§ Exercise details: From the entries below, list each line with "exists".

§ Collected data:
(** One iteration of the loop over the blocks of a page. *)
Definition extract_entry (st : locals) (e : entry) : result locals :=
  oid ← find_listing_id (entry_links e);
  match oid with
  | None => Ok st
  | Some listing_id =>
      div ← match entry_address e with
            | Some d => Ok d
            | None => Raise AttributeError
            end;
      let street_span := first_content (div_span div) in
      '(no_addr, addr) ←
        (if negb (truthy street_span)
         then Ok (no_addresses st + 1, (Some [], Some [], []))%Z
         else addr ← parse_address (unicode street_span);
              Ok (no_addresses st, addr));
      '(r, a) ← foldM scan_criterion (var_rent st, var_area st) (entry_criteria e);
      rent_value ← read_var r;
      area_value ← read_var a;
      Ok {| listings :=
              <[listing_id := {| street := addr.1.1; number := addr.1.2;
                                 suburb := addr.2; rent := rent_value;
                                 area := area_value |}]> (listings st);
            no_addresses := no_addr;
            var_rent := r;
            var_area := a |}
  end.

(** [extract_listings], on the blocks of the page. *)
Definition extract_listings (soup : list entry)
  : result (gmap ustring listing * Z) :=
  st ← foldM extract_entry
       {| listings := ∅; no_addresses := 0; var_rent := None; var_area := None |}
       soup;
  Ok (listings st, no_addresses st).
End Extractor.

(** ** Listing store *)

Section Store.
Context {F : Type}.

(** A row of the table [listings]; the key [id] is the key of the map.
    Every column but the key may hold NULL. *)
Record row := {
  row_street : option ustring;
  row_number : option ustring;
  row_suburb : option ustring;
  row_rent : option F;
  row_area : option F;
  row_latitude : option F;
  row_longitude : option F;
  row_date : Z;
}.

(** [cursor.rowcount] under [executemany] (Python 2): it is set to -1
    when the call starts, and every statement that is executed adds the
    rows it has changed, counting from 0.  After an [executemany] over
    an empty sequence it is still -1. *)
Definition count_changes (rowcount changes : Z) : Z :=
  ((if rowcount =? -1 then 0 else rowcount) + changes)%Z.

(** One [INSERT OR IGNORE INTO listings (id, street, number, suburb,
    rent, area) VALUES (?, ?, ?, ?, ?, ?)]: a row whose key is taken is
    ignored, a new row gets NULL coordinates and the current time as
    its date.  The second component is [cursor.rowcount]. *)
Definition insert_or_ignore (now : Z) (acc : gmap ustring row * Z)
    (t : ustring * @listing F) : gmap ustring row * Z :=
  match acc.1 !! t.1 with
  | Some _ => (acc.1, count_changes acc.2 0)
  | None =>
      (<[t.1 := {| row_street := street t.2; row_number := number t.2;
                   row_suburb := Some (suburb t.2);
                   row_rent := Some (rent t.2); row_area := Some (area t.2);
                   row_latitude := None; row_longitude := None;
                   row_date := now |}]> acc.1,
       count_changes acc.2 1)
  end.

Definition executemany_insert (now : Z) (db : gmap ustring row)
    (tuples : list (ustring * @listing F)) : gmap ustring row * Z :=
  foldl (insert_or_ignore now) (db, (-1)%Z) tuples.

(** [store_listings]: the new database and the returned row count. *)
Definition store_listings (now : Z) (db : gmap ustring row)
    (listings : gmap ustring (@listing F)) : gmap ustring row * Z :=
  executemany_insert now db (map_to_list listings).

(** The query of [add_coordinates]:
    [SELECT id, street, number, suburb FROM listings WHERE (latitude IS
    NULL) AND (suburb NOT NULL) AND (street NOT NULL) AND (number NOT
    NULL)]. *)
Definition missing_coordinates (t : ustring * row)
  : option (ustring * ustring * ustring * ustring) :=
  match row_latitude t.2, row_suburb t.2, row_street t.2, row_number t.2 with
  | None, Some su, Some st, Some nu => Some (t.1, st, nu, su)
  | _, _, _, _ => None
  end.

Definition select_missing_coordinates (db : gmap ustring row)
  : list (ustring * ustring * ustring * ustring) :=
  omap missing_coordinates (map_to_list db).
End Store.

(** ** Pagination driver *)

(** A result page: the [option] elements of the control with id
    [pageSelection] (each by its [.string]), if the page has that
    control, and the listing blocks. *)
Record page := {
  page_selection : option (list (option ustring));
  page_entries : list entry;
}.

Inductive url : Type :=
  | BASE_URL
  | PAGE_URL (number : Z).

Section Driver.
Context {F : Type}.
(** The builtins [float] and [int], the transport and the clock of the
    store are parameters. *)
Variable py_float : ustring → result F.
Variable py_int : ustring → result Z.
Variable download : url → result page.
Variable now : Z.

(** [get_page] *)
Definition get_page (number : Z) : result page :=
  download (if (number =? 1)%Z then BASE_URL else PAGE_URL number).

(** [extract_number_of_pages] *)
Definition extract_number_of_pages (soup : page) : result Z :=
  pager_options ← match page_selection soup with
                  | Some l => Ok l
                  | None => Raise AttributeError
                  end;
  last_option ← index_last pager_options;
  s ← match last_option with
      | Some s => Ok s
      | None => Raise AttributeError
      end;
  word ← index (split_ws s) 0;
  py_int word.

(** The local variables of [get_new_listings], the database, and the
    page numbers logged by ["Fetching page %d"]. *)
Record driver := {
  num_pages : option Z;
  page_index : Z;
  non_addr_index : Z;
  new_count_index : Z;
  db : gmap ustring (@row F);
  fetched : list Z;
}.

(** [(not num_pages) or (page_index <= num_pages)] *)
Definition loop_condition (st : driver) : bool :=
  match num_pages st with
  | None => true
  | Some n => (n =? 0)%Z || (page_index st <=? n)%Z
  end.

Definition loop_body (st : driver) : result driver :=
  soup ← get_page (page_index st);
  n ← extract_number_of_pages soup;
  extracted ← extract_listings py_float (page_entries soup);
  let stored := store_listings now (db st) extracted.1 in
  Ok {| num_pages := Some n;
        page_index := (page_index st + 1)%Z;
        non_addr_index := (non_addr_index st + extracted.2)%Z;
        new_count_index := (new_count_index st + stored.2)%Z;
        db := stored.1;
        fetched := fetched st ++ [page_index st] |}.

(** The [while] loop; [None] when the fuel runs out. *)
Fixpoint get_new_listings_loop (fuel : nat) (st : driver) : result (option driver) :=
  match fuel with
  | O => Ok None
  | S fuel' =>
      if loop_condition st
      then st' ← loop_body st; get_new_listings_loop fuel' st'
      else Ok (Some st)
  end.

(** [get_new_listings] *)
Definition get_new_listings (fuel : nat) (database : gmap ustring (@row F))
  : result (option driver) :=
  get_new_listings_loop fuel
    {| num_pages := None; page_index := 1; non_addr_index := 0;
       new_count_index := 0; db := database; fetched := [] |}.
End Driver.

(** ** Python values used as arguments and cache keys *)

Inductive pyval : Type :=
  | VUnicode (s : ustring)
  | VStr (s : string)
  | VInt (z : Z)
  | VTuple2 (a b : pyval).

#[export] Instance pyval_eq_dec : EqDecision pyval.
Proof. solve_decision. Defined.

Fixpoint pyval_to_tree (v : pyval) : gen_tree (ustring + string + Z) :=
  match v with
  | VUnicode s => GenLeaf (inl (inl s))
  | VStr s => GenLeaf (inl (inr s))
  | VInt z => GenLeaf (inr z)
  | VTuple2 a b => GenNode 0 [pyval_to_tree a; pyval_to_tree b]
  end.
(** * Higher-order operators of [tensorflow/python/ops/functional_ops.py]

    A shallow embedding of [foldl], [foldr], [map_fn] and [scan] together
    with the collaborators they are built on: the tensor value, the
    [TensorArray] sequence buffer and the [While] loop construct.

    The embedding gives every combinator its value semantics (what the loop
    it assembles computes) and, next to the value, the ordered log of the
    buffer operations, shape queries and applications of [fn] it performs. *)

From Stdlib Require Import ZArith String Lia.
From stdpp Require Import base list.

Local Open Scope Z_scope.
Local Set Warnings "-register-all".

(** ** Tensor values *)

Inductive DType := DT_FLOAT | DT_INT32 | DT_INT64 | DT_BOOL.

#[global] Instance DType_eq_dec : EqDecision DType.
Proof. solve_decision. Defined.

(** Modelled from the spec: the external [Value] type, "an immutable,
    shape-and-type-tagged multidimensional array handle", opaque except for
    its element type, its leading-dimension size and stacking/unstacking
    along the leading dimension.  A rank-0 value carries one element, a value
    of rank at least 1 is the stack of its leading-dimension slices. *)
Inductive Value :=
| Scalar (dt : DType) (x : Z)
| Stacked (dt : DType) (slices : list Value).
(** C1: whenever [process_chunk] returns a TURN_END event, the chunks fed so
    far (the one that triggered the event included) end with at least
    [silence_grace_chunks + confirmation_chunks] chunks classified as silence
    since the last chunk classified as speech.  The run may interleave calls
    to [turn_end_incomplete] and [finalize_turn]. *)
Theorem turn_end_after_grace_and_confirmation chunk config e0 cs pcm e' ev :
  init chunk config = Some e0 ->
  process_chunk vad_probability (fst (run vad_probability e0 cs)) pcm
  = (e', Some ev) ->
  type ev = TURN_END ->
  _silence_grace_chunks e0 + _confirmation_chunks e0
  <= trailing_silence vad_probability 0 (cs ++ [Chunk pcm]).
Proof.
  intros Hinit Hp Ht.
  pose proof (counters_ok_run e0 cs (counters_ok_init _ _ _ Hinit))
    as (Hth & _ & Hc & _).
  destruct (turn_end_source _ _ _ _ Hp Ht) as (Hv & Hst & _ & Hconf & _).
  destruct (Hc Hst) as [Hgrace _].
  destruct Hth as (_ & Hcf & _).
  rewrite trailing_silence_app. simpl. rewrite Hv. lia.
Qed.

(** C6: whenever [process_chunk] returns a TURN_END event, the engine's
    [speech_chunks] is at least [min_speech_chunks]; the counter never exceeds
    the number of chunks classified as speech that were fed. *)
Theorem turn_end_has_min_speech chunk config e0 cs pcm e' ev :
  init chunk config = Some e0 ->
  process_chunk vad_probability (fst (run vad_probability e0 cs)) pcm
  = (e', Some ev) ->
  type ev = TURN_END ->
  _min_speech_chunks e' <= speech_chunks e' /\
  speech_chunks e' <= speech_count vad_probability (cs ++ [Chunk pcm]).
Proof.
  intros Hinit Hp Ht.
  pose proof (counters_ok_run e0 cs (counters_ok_init _ _ _ Hinit))
    as (Hth & _ & Hc & Hsp & _).
  destruct (turn_end_source _ _ _ _ Hp Ht) as (Hv & Hst & -> & _ & _).
  destruct (Hc Hst) as [_ Hmin].
  destruct Hth as (_ & _ & Hmn & _).
  rewrite speech_count_app. simpl. rewrite Hv.
  destruct (fst (runs e0 cs)); simpl in *. lia.
Qed.

Lemma run_cons_fst e c cs :
  fst (runs e (c :: cs)) = fst (runs (fst (exec e c)) cs).
Proof.
  cbn [run]. destruct (exec e c) as [e1 ev]. cbn [fst].
  now destruct (runs e1 cs).
Qed.

(** In CANDIDATE_END with the confirmation window elapsed, chunks that are not
    classified as speech only lengthen the buffer. *)
Lemma candidate_end_persists further : forall e,
  state e = CANDIDATE_END ->
  _confirmation_chunks e <= silence_chunks e ->
  Forall (fun pcm => cls pcm <> Some true) further ->
  let e2 := fst (runs e (map Chunk further)) in
  state e2 = CANDIDATE_END /\
  _confirmation_chunks e2 = _confirmation_chunks e /\
  _confirmation_chunks e <= silence_chunks e2 /\
  exists ext, buffer e2 = buffer e ++ ext.
Proof.
  induction further as [|pcm further IH]; intros e Hst Hconf Hall.
  - simpl. repeat split; try lia; auto. exists []. now rewrite app_nil_r.
  - inversion Hall as [|? ? Hpcm Hrest]; subst.
    cbn zeta. rewrite map_cons, run_cons_fst. simpl exec.
    assert (state (fst (process e pcm)) = CANDIDATE_END /\
            _confirmation_chunks (fst (process e pcm))
            = _confirmation_chunks e /\
            _confirmation_chunks e <= silence_chunks (fst (process e pcm)) /\
            exists ext, buffer (fst (process e pcm)) = buffer e ++ ext)
      as (Hst1 & Hcf1 & Hsil1 & ext1 & Hbuf1).
    { destruct (cls pcm) as [[|]|] eqn:Hv; [congruence| |].
      - rewrite (process_classified _ _ _ Hv), Hst.
        destruct e as [cm st buf sil spc idl csf g cf mn nd iw cw bf].
        simpl in *.
        destruct (sil + 1 >=? cf) eqn:Hge; zbool; [|lia].
        simpl. repeat split; try lia; try assumption. now exists pcm.
      - destruct (process_unclassified e pcm Hv) as [ext Hb].
        rewrite Hb. destruct e; simpl in *.
        repeat split; try lia; eauto. }
    destruct (IH (fst (process e pcm)) Hst1) as (H1 & H2 & H3 & ext2 & H4);
      [lia | assumption |].
    repeat split; try lia; try congruence.
    exists (ext1 ++ ext2). now rewrite H4, Hbuf1, app_assoc.
Qed.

§ Solved problem:
  exists ext, buffer e2 = buffer e ++ ext.
  - simpl. repeat split; try lia; auto. exists []. now rewrite app_nil_r.
            exists ext, buffer (fst (process e pcm)) = buffer e ++ ext)
        simpl. repeat split; try lia; try assumption. now exists pcm.
    exists (ext1 ++ ext2). now rewrite H4, Hbuf1, app_assoc.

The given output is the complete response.